YOUR TASK
Lines containing the word "message" are to be copied from the data below.

INPUT DATA

(* ===== verification/DdlText.v ===== *)
(** * The texts that the definition statements read by hand

    Models the text parsing of [server/src/core/mappings/query/core/ddl_ops.rs]: the specification of an index to
    create or drop, the encryption option of a database, the parts of an OLAP view.  These statements do not go
    through the SQL parser.  Positions in a text are counted in characters; the code counts bytes, of texts that
    lowering ASCII letters leaves aligned. *)

From Stdlib Require Import ZArith Lia.
From stdpp Require Import base gmap list strings.
From S2P Require Import Prelude Identifiers Text.

Local Open Scope Z_scope.

(** ** Text functions of the standard library *)

(** [str::split] at a character. *)
Fixpoint split_char (c : char) (s : ustr) : list ustr :=
  match s with
  | [] => [[]]
  | d :: s =>
      if d =? c then [] :: split_char c s
      else match split_char c s with
           | [] => [[d]]
           | part :: parts => (d :: part) :: parts
           end
  end.

(** [str::rfind] of a character. *)
Fixpoint rfind_char (c : char) (s : ustr) : option nat :=
  match s with
  | [] => None
  | d :: s =>
      match rfind_char c s with
      | Some n => Some (S n)
      | None => if d =? c then Some 0%nat else None
      end
  end.

(** [str::replacen] with a count of one. *)
Definition replace_first (s from to : ustr) : ustr :=
  match find_str s from with
  | Some n => take n s ++ to ++ drop (n + length from) s
  | None => s
  end.

(** [Iterator::position]. *)
Fixpoint position {A} (p : A → bool) (l : list A) : option nat :=
  match l with
  | [] => None
  | x :: l => if p x then Some 0%nat else S <$> position p l
  end.

(** A slice of a text. *)
Definition slice (from to : nat) (s : ustr) : ustr := take (to - from) (drop from s).

Definition of_option {A} (o : option A) (message : string) : result A string :=
  match o with Some x => Ok x | None => Err message end.

(** ** Names and statements *)

(** [sql.trim().trim_end_matches(';').trim()]. *)
Definition trim_statement (sql : ustr) : ustr := trim (trim_end_matches (Z.eqb 59) (trim sql)).

Definition normalize_identifier_token (token : ustr) : ustr :=
  to_ascii_lowercase
    (trim (trim_matches 41 (trim_matches 40 (trim_matches 34 (trim_matches 96 (trim_matches 59 (trim_matches 44
      (trim token)))))))).

Definition drop_statement_has_if_exists (sql : ustr) : bool :=
  let lowered := to_ascii_lowercase sql in
  starts_with lowered (lit "drop ") && str_contains lowered (lit " if exists ").

(** ** CREATE INDEX *)

(** The name of one column of the list. *)
Definition index_field (segment : ustr) : result ustr string :=
  let? first := of_option (head (split_whitespace segment)) "CREATE INDEX has empty field expression" in
  Ok (normalize_identifier_token (default first (last (split_char 46 first)))).

Fixpoint index_fields (segments : list ustr) : result (list ustr) string :=
  match segments with
  | [] => Ok []
  | segment :: segments =>
      let? name := index_field segment in
      let? names := index_fields segments in
      Ok (name :: names)
  end.

(** The clauses that are refused, in the order of the checks. *)
Definition unsupported_index_clause (lowered : ustr) : option string :=
  if negb (starts_with lowered (lit "create")) || negb (str_contains lowered (lit " index ")) then
    Some "statement is not CREATE INDEX"%string
  else if starts_with lowered (lit "create unique index") then Some "CREATE UNIQUE INDEX is not supported yet"%string
  else if starts_with lowered (lit "create fulltext") || starts_with lowered (lit "create spatial") then
    Some "CREATE FULLTEXT/SPATIAL INDEX is not supported yet"%string
  else if str_contains lowered (lit " using ") then Some "CREATE INDEX USING is not supported yet"%string
  else if str_contains lowered (lit " where ") then Some "CREATE INDEX WHERE is not supported yet"%string
  else if str_contains lowered (lit " algorithm ") || str_contains lowered (lit " lock ") then
    Some "CREATE INDEX ALGORITHM/LOCK options are not supported yet"%string
  else if str_contains lowered (lit " comment ") then Some "CREATE INDEX COMMENT is not supported yet"%string
  else None.

Definition parse_create_index_spec (sql : ustr) : result (option ustr * ustr * list ustr * bool) string :=
  let sql := trim_statement sql in
  let lowered := to_ascii_lowercase sql in
  match unsupported_index_clause lowered with
  | Some message => Err message
  | None =>
      let? on_pos := of_option (find_str lowered (lit " on ")) "CREATE INDEX missing ON clause" in
      let prefix := trim (take on_pos sql) in
      let suffix := trim (drop (on_pos + 4) sql) in
      let prefix_tokens := split_whitespace prefix in
      let? index_token_pos :=
        of_option (position (λ token, eq_ignore_ascii_case token (lit "index")) prefix_tokens)
          "CREATE INDEX missing INDEX keyword" in
      let if_not_exists := str_contains (to_ascii_lowercase prefix) (lit " if not exists ") in
      let? index_name_token :=
        of_option (prefix_tokens !! (index_token_pos + if if_not_exists then 4 else 1)%nat)
          "CREATE INDEX missing index name" in
      let? open_paren := of_option (find_str suffix (lit "(")) "CREATE INDEX missing column list" in
      let? close_paren := of_option (rfind_char 41 suffix) "CREATE INDEX missing closing ')'" in
      if Nat.leb close_paren open_paren then Err "CREATE INDEX has invalid column list"%string
      else
        let table_id := normalize_identifier_token (take open_paren suffix) in
        let? names := index_fields (split_char 44 (slice (open_paren + 1) close_paren suffix)) in
        let field_names := filter (λ name, is_empty name = false) names in
        if is_empty table_id || is_empty field_names then
          Err "CREATE INDEX requires table and at least one field"%string
        else Ok (Some (normalize_identifier_token index_name_token), table_id, field_names, if_not_exists)
  end.

(** ** DROP INDEX *)

(** [tokens.get(idx).is_some_and(|token| token.eq_ignore_ascii_case(word))]. *)
Definition token_is (tokens : list ustr) (idx : nat) (word : string) : bool :=
  match tokens !! idx with Some token => eq_ignore_ascii_case token (lit word) | None => false end.

Definition parse_drop_index_spec (sql : ustr) : option (ustr * option ustr) :=
  let sql := trim_statement sql in
  let lowered := to_ascii_lowercase sql in
  if negb (starts_with lowered (lit "drop index ")) then None
  else
    let tokens := split_whitespace sql in
    if Nat.ltb (length tokens) 3 then None
    else
      let idx := if token_is tokens 2 "if" && token_is tokens 3 "exists" then 4%nat else 2%nat in
      index_name ← normalize_identifier_token <$> tokens !! idx;
      let table_hint :=
        if token_is tokens (idx + 1) "on" then normalize_identifier_token <$> tokens !! (idx + 2)%nat else None in
      if is_empty index_name then None
      else Some (index_name,
                 match table_hint with Some name => if is_empty name then None else Some name | None => None end).

(** ** The encryption option of CREATE DATABASE *)

(** The key to use: one that is given, or a new one for the database. *)
Inductive KeyChoice := GivenKey (key_ref : ustr) | DefaultKey.

Fixpoint encryption_option (tokens : list ustr) : option KeyChoice :=
  match tokens with
  | [] => None
  | token :: tokens =>
      let lower := to_ascii_lowercase token in
      if str_eqb lower (lit "--aes") then
        match tokens with
        | next :: _ =>
            let candidate := trim_matches 59 next in
            if negb (is_empty candidate) && negb (starts_with candidate (lit "--")) then Some (GivenKey candidate)
            else Some DefaultKey
        | [] => Some DefaultKey
        end
      else
        match strip_prefix lower (lit "--aes=") with
        | Some value => Some (if is_empty value then DefaultKey else GivenKey value)
        | None => encryption_option tokens
        end
  end.

Definition create_database_tokens (sql : ustr) : list ustr := trim_matches 59 <$> split_whitespace sql.

(** ** OLAP views *)

(** The view, its dimensions and the text of its SELECT. *)
Definition parse_olap_view_parts (statement_sql : ustr) : result (ustr * list ustr * ustr) string :=
  let normalized := trim_statement statement_sql in
  let lowered := to_ascii_lowercase normalized in
  let prefix := lit "create olapview" in
  if negb (starts_with lowered prefix) then Err "statement is not CREATE OLAPVIEW"%string
  else
    let prefix_len := length prefix in
    let? using_idx := of_option (find_str (drop prefix_len lowered) (lit " using ")) "missing USING clause" in
    let using_idx := (using_idx + prefix_len)%nat in
    let? as_idx := of_option (find_str (drop (using_idx + 7) lowered) (lit " as ")) "missing AS clause" in
    let as_idx := (as_idx + using_idx + 7)%nat in
    let view_id := trim (slice prefix_len using_idx normalized) in
    if is_empty view_id then Err "missing OLAP view identifier"%string
    else
      let dimension_text := trim (slice (using_idx + 7) as_idx normalized) in
      if is_empty dimension_text then Err "missing OLAP view dimension list"%string
      else
        let select_sql := trim (drop (as_idx + 4) normalized) in
        if is_empty select_sql then Err "missing OLAP view SELECT statement"%string
        else
          let columns :=
            normalize_identifier <$> filter (λ col, is_empty col = false) (trim <$> split_char 44 dimension_text) in
          if is_empty columns then Err "missing OLAP view dimension list"%string
          else Ok (normalize_identifier view_id, columns, select_sql).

SOLUTION FOR THIS EXERCISE
Definition of_option {A} (o : option A) (message : string) : result A string :=
  match o with Some x => Ok x | None => Err message end.
  | Some message => Err message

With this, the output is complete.